Print every line below. Match each one exactly.
'''
(** A call run alone to its end. *)
Fixpoint solo_run (fuel : nat) (d : nkit_deque_t) (u : nat) (pc : dq_pc)
    : option (nkit_deque_t * list dq_event) :=
  match pc, fuel with
  | DqIdle, _ => Some (d, [])
  | _, O => None
  | _, S fuel =>
      match call_step d u pc (alloc_result pc) with
      | None => None
      | Some (d1, pc1, es1) =>
          match solo_run fuel d1 u pc1 with
          | None => None
          | Some (d2, es2) => Some (d2, es1 ++ es2)
          end
      end
  end.

Lemma solo_run_idle fuel d u : solo_run fuel d u DqIdle = Some (d, []).
Proof. by destruct fuel. Qed.

Lemma solo_run_step fuel d u pc d1 pc1 es1 :
  call_step d u pc (alloc_result pc) = Some (d1, pc1, es1) →
  solo_run (S fuel) d u pc =
    match solo_run fuel d1 u pc1 with None => None | Some (d2, es2) => Some (d2, es1 ++ es2) end.
Proof. intros E. cbn [solo_run]. rewrite E. by destruct pc. Qed.

(** ** The deque at rest *)

Record deque_rep (d : nkit_deque_t) (c : list Z) : Prop := {
  dr_top : 0 ≤ dq_top d;
  dr_bottom : dq_bottom d = dq_top d + Z.of_nat (length c);
  dr_array : ∃ arr, live_array d (dq_array d) arr ∧ Z.of_nat (length c) ≤ da_size arr;
  dr_content j x : c !! j = Some x → array_get d (dq_array d) (dq_top d + Z.of_nat j) = Some x;
}.

(** What a concurrent execution leaves when the owner is at rest. *)
Lemma dq_inv_rep ow n s c r sz : dq_inv ow n s DqIdle c r sz → deque_rep (dqs_deque s) c.
Proof.
  intros [I1 I2 I3 I4 I5 I6 I7 I8 I9 I10]. split; [done|simpl in I2; lia| |].
  - destruct I5 as (arr & Hl & <-). by exists arr.
  - intros j x Hj. apply I7; [done|]. apply lookup_lt_Some in Hj. lia.
Qed.
(* ===== verification/TaskPoolLive.v ===== *)
(** * The task pool: waiting tasks are found (src/sched/task_pool.c)

    A worker that runs while nobody is inside a push or a pop finds a waiting task
    wherever it is: in its own deque, or along its steal order, in a bounded number
    of accesses.  The facts about threads and nodes that this needs hold in every
    run, whether or not pushes and pops overlap. *)

From stdpp Require Import prelude gmap sorting.
From Stdlib Require Import ZArith Lia.
From S2P Require Import Prelude Words Arena Ring Deque DequeSeq DequeOwner TaskPool TaskPoolInv TaskPoolRun.
Local Open Scope Z_scope.

Lemma length_filter_ne n m : (n < m)%nat → length (filter (λ j, j ≠ n) (seq 0 m)) = (m - 1)%nat.
Proof.
  intros Hn. assert (H : n :: filter (λ j, j ≠ n) (seq 0 m) ≡ₚ seq 0 m).
  { apply NoDup_Permutation; [|apply NoDup_seq|].
    - apply NoDup_cons. split; [rewrite list_elem_of_filter; naive_solver|]. apply NoDup_filter, NoDup_seq.
    - intros j. rewrite elem_of_cons, list_elem_of_filter, !elem_of_seq. destruct (decide (j = n)); naive_solver lia. }
  apply Permutation_length in H. rewrite length_seq in H. cbn in H. lia.
Qed.

Section pool.
Context {Q : Type} {BQ : BoundedQueue Q}.
Implicit Types (s : pool_state Q) (nodes : list (nkit_node_pool_t Q)).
'''
YOUR SOLUTION:
(** A call run alone to its end. *)
Fixpoint solo_run (fuel : nat) (d : nkit_deque_t) (u : nat) (pc : dq_pc)
    : option (nkit_deque_t * list dq_event) :=
  match pc, fuel with
  | DqIdle, _ => Some (d, [])
  | _, O => None
  | _, S fuel =>
      match call_step d u pc (alloc_result pc) with
      | None => None
      | Some (d1, pc1, es1) =>
          match solo_run fuel d1 u pc1 with
          | None => None
          | Some (d2, es2) => Some (d2, es1 ++ es2)
          end
      end
  end.

Lemma solo_run_idle fuel d u : solo_run fuel d u DqIdle = Some (d, []).
Proof. by destruct fuel. Qed.

Lemma solo_run_step fuel d u pc d1 pc1 es1 :
  call_step d u pc (alloc_result pc) = Some (d1, pc1, es1) →
  solo_run (S fuel) d u pc =
    match solo_run fuel d1 u pc1 with None => None | Some (d2, es2) => Some (d2, es1 ++ es2) end.
Proof. intros E. cbn [solo_run]. rewrite E. by destruct pc. Qed.

(** ** The deque at rest *)

Record deque_rep (d : nkit_deque_t) (c : list Z) : Prop := {
  dr_top : 0 ≤ dq_top d;
  dr_bottom : dq_bottom d = dq_top d + Z.of_nat (length c);
  dr_array : ∃ arr, live_array d (dq_array d) arr ∧ Z.of_nat (length c) ≤ da_size arr;
  dr_content j x : c !! j = Some x → array_get d (dq_array d) (dq_top d + Z.of_nat j) = Some x;
}.

(** What a concurrent execution leaves when the owner is at rest. *)
Lemma dq_inv_rep ow n s c r sz : dq_inv ow n s DqIdle c r sz → deque_rep (dqs_deque s) c.
Proof.
  intros [I1 I2 I3 I4 I5 I6 I7 I8 I9 I10]. split; [done|simpl in I2; lia| |].
  - destruct I5 as (arr & Hl & <-). by exists arr.
  - intros j x Hj. apply I7; [done|]. apply lookup_lt_Some in Hj. lia.
Qed.
(* ===== verification/TaskPoolLive.v ===== *)
(** * The task pool: waiting tasks are found (src/sched/task_pool.c)

    A worker that runs while nobody is inside a push or a pop finds a waiting task
    wherever it is: in its own deque, or along its steal order, in a bounded number
    of accesses.  The facts about threads and nodes that this needs hold in every
    run, whether or not pushes and pops overlap. *)

From stdpp Require Import prelude gmap sorting.
From Stdlib Require Import ZArith Lia.
From S2P Require Import Prelude Words Arena Ring Deque DequeSeq DequeOwner TaskPool TaskPoolInv TaskPoolRun.
Local Open Scope Z_scope.

Lemma length_filter_ne n m : (n < m)%nat → length (filter (λ j, j ≠ n) (seq 0 m)) = (m - 1)%nat.
Proof.
  intros Hn. assert (H : n :: filter (λ j, j ≠ n) (seq 0 m) ≡ₚ seq 0 m).
  { apply NoDup_Permutation; [|apply NoDup_seq|].
    - apply NoDup_cons. split; [rewrite list_elem_of_filter; naive_solver|]. apply NoDup_filter, NoDup_seq.
    - intros j. rewrite elem_of_cons, list_elem_of_filter, !elem_of_seq. destruct (decide (j = n)); naive_solver lia. }
  apply Permutation_length in H. rewrite length_seq in H. cbn in H. lia.
Qed.

Section pool.
Context {Q : Type} {BQ : BoundedQueue Q}.
Implicit Types (s : pool_state Q) (nodes : list (nkit_node_pool_t Q)).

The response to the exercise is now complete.